Transcribe the full listing word for word, leaving nothing out.

• • • •

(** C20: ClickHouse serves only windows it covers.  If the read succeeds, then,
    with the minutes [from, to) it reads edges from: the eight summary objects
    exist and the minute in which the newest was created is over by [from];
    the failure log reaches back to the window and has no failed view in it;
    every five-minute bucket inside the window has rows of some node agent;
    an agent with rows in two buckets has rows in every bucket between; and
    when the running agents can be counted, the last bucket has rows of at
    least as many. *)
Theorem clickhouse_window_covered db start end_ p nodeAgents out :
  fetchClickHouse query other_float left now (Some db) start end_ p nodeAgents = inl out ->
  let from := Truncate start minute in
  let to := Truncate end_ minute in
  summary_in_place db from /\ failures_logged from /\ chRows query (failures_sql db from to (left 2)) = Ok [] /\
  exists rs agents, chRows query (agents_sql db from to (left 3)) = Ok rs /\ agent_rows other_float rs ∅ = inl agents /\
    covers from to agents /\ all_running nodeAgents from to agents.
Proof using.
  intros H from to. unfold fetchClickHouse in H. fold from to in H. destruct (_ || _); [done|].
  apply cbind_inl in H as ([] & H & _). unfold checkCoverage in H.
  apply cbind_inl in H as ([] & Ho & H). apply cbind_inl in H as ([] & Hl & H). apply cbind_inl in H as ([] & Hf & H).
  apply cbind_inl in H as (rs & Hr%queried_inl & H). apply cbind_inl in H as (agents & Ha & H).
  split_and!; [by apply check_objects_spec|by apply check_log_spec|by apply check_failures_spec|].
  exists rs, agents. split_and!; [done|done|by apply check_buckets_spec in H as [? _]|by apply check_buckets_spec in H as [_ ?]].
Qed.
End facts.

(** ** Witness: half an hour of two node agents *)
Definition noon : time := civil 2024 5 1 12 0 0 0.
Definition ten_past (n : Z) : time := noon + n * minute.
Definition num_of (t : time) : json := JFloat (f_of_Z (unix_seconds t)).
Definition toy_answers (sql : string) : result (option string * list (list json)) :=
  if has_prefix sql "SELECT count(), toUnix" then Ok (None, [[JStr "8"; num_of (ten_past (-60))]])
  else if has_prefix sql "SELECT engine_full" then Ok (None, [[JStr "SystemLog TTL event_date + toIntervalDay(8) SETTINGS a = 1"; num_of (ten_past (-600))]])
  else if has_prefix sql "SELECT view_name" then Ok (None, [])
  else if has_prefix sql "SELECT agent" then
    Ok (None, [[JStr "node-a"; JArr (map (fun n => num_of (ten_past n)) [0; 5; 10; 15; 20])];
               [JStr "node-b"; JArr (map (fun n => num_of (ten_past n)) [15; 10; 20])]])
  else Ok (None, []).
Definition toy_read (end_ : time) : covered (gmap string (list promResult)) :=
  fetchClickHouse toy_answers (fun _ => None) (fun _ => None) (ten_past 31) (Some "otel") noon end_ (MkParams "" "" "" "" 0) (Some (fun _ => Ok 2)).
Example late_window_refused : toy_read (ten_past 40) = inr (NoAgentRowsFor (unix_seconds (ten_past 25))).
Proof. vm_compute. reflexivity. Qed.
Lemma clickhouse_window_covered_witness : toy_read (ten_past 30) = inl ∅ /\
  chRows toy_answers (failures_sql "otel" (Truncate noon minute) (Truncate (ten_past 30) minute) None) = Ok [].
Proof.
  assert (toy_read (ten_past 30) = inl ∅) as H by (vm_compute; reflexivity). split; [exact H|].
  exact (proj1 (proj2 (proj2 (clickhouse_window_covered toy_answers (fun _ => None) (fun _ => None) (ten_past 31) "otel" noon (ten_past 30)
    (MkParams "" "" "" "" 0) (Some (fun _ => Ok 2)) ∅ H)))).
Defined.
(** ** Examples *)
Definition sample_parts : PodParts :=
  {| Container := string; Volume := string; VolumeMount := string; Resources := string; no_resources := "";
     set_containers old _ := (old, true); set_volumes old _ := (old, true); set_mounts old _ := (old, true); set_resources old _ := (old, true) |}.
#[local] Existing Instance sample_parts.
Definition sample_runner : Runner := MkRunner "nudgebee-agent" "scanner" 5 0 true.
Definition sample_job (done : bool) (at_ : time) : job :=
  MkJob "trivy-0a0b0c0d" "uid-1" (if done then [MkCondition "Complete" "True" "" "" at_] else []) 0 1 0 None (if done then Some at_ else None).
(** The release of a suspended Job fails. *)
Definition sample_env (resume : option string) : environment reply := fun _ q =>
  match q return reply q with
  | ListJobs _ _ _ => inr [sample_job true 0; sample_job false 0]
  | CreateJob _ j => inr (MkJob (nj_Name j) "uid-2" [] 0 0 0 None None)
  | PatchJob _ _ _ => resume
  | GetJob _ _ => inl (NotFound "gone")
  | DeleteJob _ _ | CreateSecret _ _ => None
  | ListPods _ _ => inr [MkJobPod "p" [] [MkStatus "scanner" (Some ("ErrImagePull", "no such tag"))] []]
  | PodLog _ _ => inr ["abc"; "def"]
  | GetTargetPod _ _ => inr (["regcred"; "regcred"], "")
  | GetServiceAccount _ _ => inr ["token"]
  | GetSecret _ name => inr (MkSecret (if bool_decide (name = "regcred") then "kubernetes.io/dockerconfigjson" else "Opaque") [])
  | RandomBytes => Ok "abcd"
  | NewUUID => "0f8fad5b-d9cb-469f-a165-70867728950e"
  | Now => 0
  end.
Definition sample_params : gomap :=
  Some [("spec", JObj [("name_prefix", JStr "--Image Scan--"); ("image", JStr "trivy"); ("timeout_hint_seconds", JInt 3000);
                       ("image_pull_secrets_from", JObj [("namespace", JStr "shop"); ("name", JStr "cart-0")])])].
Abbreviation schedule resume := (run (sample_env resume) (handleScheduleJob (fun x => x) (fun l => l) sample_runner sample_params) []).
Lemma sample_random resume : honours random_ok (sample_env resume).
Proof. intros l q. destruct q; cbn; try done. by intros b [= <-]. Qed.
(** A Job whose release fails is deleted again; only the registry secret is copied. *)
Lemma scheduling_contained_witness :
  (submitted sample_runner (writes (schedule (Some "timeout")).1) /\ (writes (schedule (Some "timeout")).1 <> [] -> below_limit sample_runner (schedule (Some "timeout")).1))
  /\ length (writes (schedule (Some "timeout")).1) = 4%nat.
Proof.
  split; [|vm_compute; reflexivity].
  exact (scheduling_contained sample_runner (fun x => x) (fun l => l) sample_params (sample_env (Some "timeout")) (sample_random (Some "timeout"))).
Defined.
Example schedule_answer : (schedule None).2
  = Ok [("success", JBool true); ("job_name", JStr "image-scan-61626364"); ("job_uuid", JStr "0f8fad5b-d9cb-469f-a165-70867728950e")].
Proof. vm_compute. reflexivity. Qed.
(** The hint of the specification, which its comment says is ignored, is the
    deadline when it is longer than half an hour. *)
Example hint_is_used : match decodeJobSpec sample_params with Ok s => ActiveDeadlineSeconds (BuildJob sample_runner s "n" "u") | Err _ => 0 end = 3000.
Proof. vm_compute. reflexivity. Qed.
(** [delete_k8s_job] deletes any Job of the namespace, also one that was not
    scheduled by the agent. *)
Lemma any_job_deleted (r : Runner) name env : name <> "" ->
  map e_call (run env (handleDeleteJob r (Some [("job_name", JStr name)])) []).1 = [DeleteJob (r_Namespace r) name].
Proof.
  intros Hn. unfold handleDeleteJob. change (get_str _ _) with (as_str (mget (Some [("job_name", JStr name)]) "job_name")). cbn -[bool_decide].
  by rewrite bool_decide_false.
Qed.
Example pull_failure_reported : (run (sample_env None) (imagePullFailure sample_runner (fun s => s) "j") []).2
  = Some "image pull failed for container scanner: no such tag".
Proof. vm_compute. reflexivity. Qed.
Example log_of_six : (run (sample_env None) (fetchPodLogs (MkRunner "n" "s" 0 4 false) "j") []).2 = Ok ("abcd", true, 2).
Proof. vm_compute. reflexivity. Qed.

• • • •

Exercise answer:
(** C20: ClickHouse serves only windows it covers.  If the read succeeds, then,
    with the minutes [from, to) it reads edges from: the eight summary objects
    exist and the minute in which the newest was created is over by [from];
    the failure log reaches back to the window and has no failed view in it;
    every five-minute bucket inside the window has rows of some node agent;
    an agent with rows in two buckets has rows in every bucket between; and
    when the running agents can be counted, the last bucket has rows of at
    least as many. *)
Theorem clickhouse_window_covered db start end_ p nodeAgents out :
  fetchClickHouse query other_float left now (Some db) start end_ p nodeAgents = inl out ->
  let from := Truncate start minute in
  let to := Truncate end_ minute in
  summary_in_place db from /\ failures_logged from /\ chRows query (failures_sql db from to (left 2)) = Ok [] /\
  exists rs agents, chRows query (agents_sql db from to (left 3)) = Ok rs /\ agent_rows other_float rs ∅ = inl agents /\
    covers from to agents /\ all_running nodeAgents from to agents.
Proof using.
  intros H from to. unfold fetchClickHouse in H. fold from to in H. destruct (_ || _); [done|].
  apply cbind_inl in H as ([] & H & _). unfold checkCoverage in H.
  apply cbind_inl in H as ([] & Ho & H). apply cbind_inl in H as ([] & Hl & H). apply cbind_inl in H as ([] & Hf & H).
  apply cbind_inl in H as (rs & Hr%queried_inl & H). apply cbind_inl in H as (agents & Ha & H).
  split_and!; [by apply check_objects_spec|by apply check_log_spec|by apply check_failures_spec|].
  exists rs, agents. split_and!; [done|done|by apply check_buckets_spec in H as [? _]|by apply check_buckets_spec in H as [_ ?]].
Qed.
End facts.

(** ** Witness: half an hour of two node agents *)
Definition noon : time := civil 2024 5 1 12 0 0 0.
Definition ten_past (n : Z) : time := noon + n * minute.
Definition num_of (t : time) : json := JFloat (f_of_Z (unix_seconds t)).
Definition toy_answers (sql : string) : result (option string * list (list json)) :=
  if has_prefix sql "SELECT count(), toUnix" then Ok (None, [[JStr "8"; num_of (ten_past (-60))]])
  else if has_prefix sql "SELECT engine_full" then Ok (None, [[JStr "SystemLog TTL event_date + toIntervalDay(8) SETTINGS a = 1"; num_of (ten_past (-600))]])
  else if has_prefix sql "SELECT view_name" then Ok (None, [])
  else if has_prefix sql "SELECT agent" then
    Ok (None, [[JStr "node-a"; JArr (map (fun n => num_of (ten_past n)) [0; 5; 10; 15; 20])];
               [JStr "node-b"; JArr (map (fun n => num_of (ten_past n)) [15; 10; 20])]])
  else Ok (None, []).
Definition toy_read (end_ : time) : covered (gmap string (list promResult)) :=
  fetchClickHouse toy_answers (fun _ => None) (fun _ => None) (ten_past 31) (Some "otel") noon end_ (MkParams "" "" "" "" 0) (Some (fun _ => Ok 2)).
Example late_window_refused : toy_read (ten_past 40) = inr (NoAgentRowsFor (unix_seconds (ten_past 25))).
Proof. vm_compute. reflexivity. Qed.
Lemma clickhouse_window_covered_witness : toy_read (ten_past 30) = inl ∅ /\
  chRows toy_answers (failures_sql "otel" (Truncate noon minute) (Truncate (ten_past 30) minute) None) = Ok [].
Proof.
  assert (toy_read (ten_past 30) = inl ∅) as H by (vm_compute; reflexivity). split; [exact H|].
  exact (proj1 (proj2 (proj2 (clickhouse_window_covered toy_answers (fun _ => None) (fun _ => None) (ten_past 31) "otel" noon (ten_past 30)
    (MkParams "" "" "" "" 0) (Some (fun _ => Ok 2)) ∅ H)))).
Defined.
(** ** Examples *)
Definition sample_parts : PodParts :=
  {| Container := string; Volume := string; VolumeMount := string; Resources := string; no_resources := "";
     set_containers old _ := (old, true); set_volumes old _ := (old, true); set_mounts old _ := (old, true); set_resources old _ := (old, true) |}.
#[local] Existing Instance sample_parts.
Definition sample_runner : Runner := MkRunner "nudgebee-agent" "scanner" 5 0 true.
Definition sample_job (done : bool) (at_ : time) : job :=
  MkJob "trivy-0a0b0c0d" "uid-1" (if done then [MkCondition "Complete" "True" "" "" at_] else []) 0 1 0 None (if done then Some at_ else None).
(** The release of a suspended Job fails. *)
Definition sample_env (resume : option string) : environment reply := fun _ q =>
  match q return reply q with
  | ListJobs _ _ _ => inr [sample_job true 0; sample_job false 0]
  | CreateJob _ j => inr (MkJob (nj_Name j) "uid-2" [] 0 0 0 None None)
  | PatchJob _ _ _ => resume
  | GetJob _ _ => inl (NotFound "gone")
  | DeleteJob _ _ | CreateSecret _ _ => None
  | ListPods _ _ => inr [MkJobPod "p" [] [MkStatus "scanner" (Some ("ErrImagePull", "no such tag"))] []]
  | PodLog _ _ => inr ["abc"; "def"]
  | GetTargetPod _ _ => inr (["regcred"; "regcred"], "")
  | GetServiceAccount _ _ => inr ["token"]
  | GetSecret _ name => inr (MkSecret (if bool_decide (name = "regcred") then "kubernetes.io/dockerconfigjson" else "Opaque") [])
  | RandomBytes => Ok "abcd"
  | NewUUID => "0f8fad5b-d9cb-469f-a165-70867728950e"
  | Now => 0
  end.
Definition sample_params : gomap :=
  Some [("spec", JObj [("name_prefix", JStr "--Image Scan--"); ("image", JStr "trivy"); ("timeout_hint_seconds", JInt 3000);
                       ("image_pull_secrets_from", JObj [("namespace", JStr "shop"); ("name", JStr "cart-0")])])].
Abbreviation schedule resume := (run (sample_env resume) (handleScheduleJob (fun x => x) (fun l => l) sample_runner sample_params) []).
Lemma sample_random resume : honours random_ok (sample_env resume).
Proof. intros l q. destruct q; cbn; try done. by intros b [= <-]. Qed.
(** A Job whose release fails is deleted again; only the registry secret is copied. *)
Lemma scheduling_contained_witness :
  (submitted sample_runner (writes (schedule (Some "timeout")).1) /\ (writes (schedule (Some "timeout")).1 <> [] -> below_limit sample_runner (schedule (Some "timeout")).1))
  /\ length (writes (schedule (Some "timeout")).1) = 4%nat.
Proof.
  split; [|vm_compute; reflexivity].
  exact (scheduling_contained sample_runner (fun x => x) (fun l => l) sample_params (sample_env (Some "timeout")) (sample_random (Some "timeout"))).
Defined.
Example schedule_answer : (schedule None).2
  = Ok [("success", JBool true); ("job_name", JStr "image-scan-61626364"); ("job_uuid", JStr "0f8fad5b-d9cb-469f-a165-70867728950e")].
Proof. vm_compute. reflexivity. Qed.
(** The hint of the specification, which its comment says is ignored, is the
    deadline when it is longer than half an hour. *)
Example hint_is_used : match decodeJobSpec sample_params with Ok s => ActiveDeadlineSeconds (BuildJob sample_runner s "n" "u") | Err _ => 0 end = 3000.
Proof. vm_compute. reflexivity. Qed.
(** [delete_k8s_job] deletes any Job of the namespace, also one that was not
    scheduled by the agent. *)
Lemma any_job_deleted (r : Runner) name env : name <> "" ->
  map e_call (run env (handleDeleteJob r (Some [("job_name", JStr name)])) []).1 = [DeleteJob (r_Namespace r) name].
Proof.
  intros Hn. unfold handleDeleteJob. change (get_str _ _) with (as_str (mget (Some [("job_name", JStr name)]) "job_name")). cbn -[bool_decide].
  by rewrite bool_decide_false.
Qed.
Example pull_failure_reported : (run (sample_env None) (imagePullFailure sample_runner (fun s => s) "j") []).2
  = Some "image pull failed for container scanner: no such tag".
Proof. vm_compute. reflexivity. Qed.
Example log_of_six : (run (sample_env None) (fetchPodLogs (MkRunner "n" "s" 0 4 false) "j") []).2 = Ok ("abcd", true, 2).
Proof. vm_compute. reflexivity. Qed.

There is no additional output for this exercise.